Collected data:
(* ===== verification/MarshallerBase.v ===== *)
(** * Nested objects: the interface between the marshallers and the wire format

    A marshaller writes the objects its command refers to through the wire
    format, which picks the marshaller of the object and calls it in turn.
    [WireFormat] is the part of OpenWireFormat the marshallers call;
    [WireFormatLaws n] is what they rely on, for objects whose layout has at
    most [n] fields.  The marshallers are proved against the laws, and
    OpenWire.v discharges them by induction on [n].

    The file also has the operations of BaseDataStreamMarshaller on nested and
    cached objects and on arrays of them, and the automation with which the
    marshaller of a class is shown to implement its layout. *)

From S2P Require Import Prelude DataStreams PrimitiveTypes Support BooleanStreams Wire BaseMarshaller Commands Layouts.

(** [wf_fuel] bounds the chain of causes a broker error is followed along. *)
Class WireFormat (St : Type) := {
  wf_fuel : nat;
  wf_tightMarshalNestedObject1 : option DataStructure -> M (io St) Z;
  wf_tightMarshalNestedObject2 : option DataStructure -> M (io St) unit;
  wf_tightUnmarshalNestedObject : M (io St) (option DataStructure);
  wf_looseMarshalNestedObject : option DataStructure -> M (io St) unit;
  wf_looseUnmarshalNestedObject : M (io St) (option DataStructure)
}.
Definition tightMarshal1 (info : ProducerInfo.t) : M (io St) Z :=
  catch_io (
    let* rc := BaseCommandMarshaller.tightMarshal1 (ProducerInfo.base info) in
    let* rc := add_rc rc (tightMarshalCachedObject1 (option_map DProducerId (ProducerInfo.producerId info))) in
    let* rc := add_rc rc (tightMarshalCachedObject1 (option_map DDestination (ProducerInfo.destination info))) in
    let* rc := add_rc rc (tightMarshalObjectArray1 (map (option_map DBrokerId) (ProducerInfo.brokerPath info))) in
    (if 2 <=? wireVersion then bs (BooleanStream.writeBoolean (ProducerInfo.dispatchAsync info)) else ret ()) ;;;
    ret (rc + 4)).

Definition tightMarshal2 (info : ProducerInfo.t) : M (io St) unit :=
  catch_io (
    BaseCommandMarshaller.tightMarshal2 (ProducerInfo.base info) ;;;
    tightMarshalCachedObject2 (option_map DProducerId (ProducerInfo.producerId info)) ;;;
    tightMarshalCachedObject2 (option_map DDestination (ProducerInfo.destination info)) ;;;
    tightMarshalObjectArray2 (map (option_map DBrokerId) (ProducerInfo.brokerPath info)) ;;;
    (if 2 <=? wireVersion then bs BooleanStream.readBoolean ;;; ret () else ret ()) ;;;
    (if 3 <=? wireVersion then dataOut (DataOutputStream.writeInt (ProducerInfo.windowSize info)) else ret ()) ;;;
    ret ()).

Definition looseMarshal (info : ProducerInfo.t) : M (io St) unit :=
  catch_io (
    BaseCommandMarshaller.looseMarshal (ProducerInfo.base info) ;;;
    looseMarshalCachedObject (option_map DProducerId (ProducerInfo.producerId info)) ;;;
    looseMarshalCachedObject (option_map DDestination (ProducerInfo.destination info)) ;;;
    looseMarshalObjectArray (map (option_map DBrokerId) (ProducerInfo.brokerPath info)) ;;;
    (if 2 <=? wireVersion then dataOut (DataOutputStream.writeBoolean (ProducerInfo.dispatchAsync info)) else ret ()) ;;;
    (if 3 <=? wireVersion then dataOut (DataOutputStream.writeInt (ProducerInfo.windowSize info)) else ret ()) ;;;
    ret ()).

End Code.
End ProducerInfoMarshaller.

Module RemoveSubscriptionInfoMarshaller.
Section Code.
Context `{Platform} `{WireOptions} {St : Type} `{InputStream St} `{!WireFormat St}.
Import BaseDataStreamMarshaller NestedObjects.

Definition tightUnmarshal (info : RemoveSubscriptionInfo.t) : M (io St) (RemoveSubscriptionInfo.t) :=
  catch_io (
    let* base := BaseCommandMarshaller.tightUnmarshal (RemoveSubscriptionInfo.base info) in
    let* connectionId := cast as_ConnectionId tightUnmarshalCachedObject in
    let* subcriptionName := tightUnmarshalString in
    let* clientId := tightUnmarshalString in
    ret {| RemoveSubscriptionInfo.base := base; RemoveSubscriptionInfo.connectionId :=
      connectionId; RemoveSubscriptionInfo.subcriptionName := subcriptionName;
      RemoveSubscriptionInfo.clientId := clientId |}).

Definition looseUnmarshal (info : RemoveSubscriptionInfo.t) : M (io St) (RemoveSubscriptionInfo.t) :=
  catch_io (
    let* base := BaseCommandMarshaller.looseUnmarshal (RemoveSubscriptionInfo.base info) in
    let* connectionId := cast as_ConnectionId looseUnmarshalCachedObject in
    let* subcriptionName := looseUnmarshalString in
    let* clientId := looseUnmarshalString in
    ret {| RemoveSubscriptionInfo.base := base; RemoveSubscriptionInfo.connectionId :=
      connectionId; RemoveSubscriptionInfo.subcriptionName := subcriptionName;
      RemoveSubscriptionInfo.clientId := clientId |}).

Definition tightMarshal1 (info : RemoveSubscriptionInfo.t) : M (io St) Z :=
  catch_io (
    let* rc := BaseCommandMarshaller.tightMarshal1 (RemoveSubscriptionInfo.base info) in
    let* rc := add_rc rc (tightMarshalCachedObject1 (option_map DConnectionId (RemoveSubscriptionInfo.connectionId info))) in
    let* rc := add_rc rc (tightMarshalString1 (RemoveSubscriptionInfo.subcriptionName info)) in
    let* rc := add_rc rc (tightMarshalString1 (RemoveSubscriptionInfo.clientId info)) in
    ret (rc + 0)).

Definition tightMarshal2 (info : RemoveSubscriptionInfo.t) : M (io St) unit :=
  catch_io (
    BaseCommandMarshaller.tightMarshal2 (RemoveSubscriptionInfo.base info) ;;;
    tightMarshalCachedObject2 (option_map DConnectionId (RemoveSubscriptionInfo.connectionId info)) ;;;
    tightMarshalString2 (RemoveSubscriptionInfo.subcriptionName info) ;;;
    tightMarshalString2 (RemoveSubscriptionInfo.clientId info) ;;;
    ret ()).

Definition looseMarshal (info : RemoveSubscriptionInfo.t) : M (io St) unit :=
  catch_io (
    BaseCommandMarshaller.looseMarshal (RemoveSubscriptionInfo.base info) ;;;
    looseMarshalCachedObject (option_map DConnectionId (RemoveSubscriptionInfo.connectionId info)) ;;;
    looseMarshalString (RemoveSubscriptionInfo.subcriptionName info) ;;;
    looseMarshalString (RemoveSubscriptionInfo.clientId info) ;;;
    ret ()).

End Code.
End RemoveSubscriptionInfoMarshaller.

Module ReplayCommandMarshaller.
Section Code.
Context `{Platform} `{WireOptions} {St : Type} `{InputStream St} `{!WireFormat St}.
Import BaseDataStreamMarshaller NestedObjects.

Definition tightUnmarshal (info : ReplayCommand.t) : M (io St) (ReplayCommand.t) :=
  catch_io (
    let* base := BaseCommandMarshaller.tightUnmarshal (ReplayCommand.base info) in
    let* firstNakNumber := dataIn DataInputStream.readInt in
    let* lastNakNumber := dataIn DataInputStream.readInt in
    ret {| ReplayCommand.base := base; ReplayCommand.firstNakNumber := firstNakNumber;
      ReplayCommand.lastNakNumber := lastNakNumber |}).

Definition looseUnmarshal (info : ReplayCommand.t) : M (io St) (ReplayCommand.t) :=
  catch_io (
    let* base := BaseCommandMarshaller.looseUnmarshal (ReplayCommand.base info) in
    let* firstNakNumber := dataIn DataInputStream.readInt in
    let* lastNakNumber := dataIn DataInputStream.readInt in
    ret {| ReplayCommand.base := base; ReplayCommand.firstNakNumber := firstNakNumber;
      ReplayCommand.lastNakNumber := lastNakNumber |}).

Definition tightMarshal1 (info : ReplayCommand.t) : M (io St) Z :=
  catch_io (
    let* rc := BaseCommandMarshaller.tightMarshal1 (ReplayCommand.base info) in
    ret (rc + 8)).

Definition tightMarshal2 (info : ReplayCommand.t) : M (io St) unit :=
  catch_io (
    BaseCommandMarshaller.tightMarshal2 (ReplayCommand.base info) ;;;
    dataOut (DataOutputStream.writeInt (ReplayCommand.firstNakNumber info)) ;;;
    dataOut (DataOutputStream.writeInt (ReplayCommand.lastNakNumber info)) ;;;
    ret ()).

What the exercise asks —
Could you set down, exactly as written, the lines above between the one holding "as_ConnectionId tightUnmarshalCachedObject in" and the one holding "as_ConnectionId looseUnmarshalCachedObject in", inclusive, and nothing more?

Answer to the exercise —
    let* connectionId := cast as_ConnectionId tightUnmarshalCachedObject in
    let* subcriptionName := tightUnmarshalString in
    let* clientId := tightUnmarshalString in
    ret {| RemoveSubscriptionInfo.base := base; RemoveSubscriptionInfo.connectionId :=
      connectionId; RemoveSubscriptionInfo.subcriptionName := subcriptionName;
      RemoveSubscriptionInfo.clientId := clientId |}).

Definition looseUnmarshal (info : RemoveSubscriptionInfo.t) : M (io St) (RemoveSubscriptionInfo.t) :=
  catch_io (
    let* base := BaseCommandMarshaller.looseUnmarshal (RemoveSubscriptionInfo.base info) in
    let* connectionId := cast as_ConnectionId looseUnmarshalCachedObject in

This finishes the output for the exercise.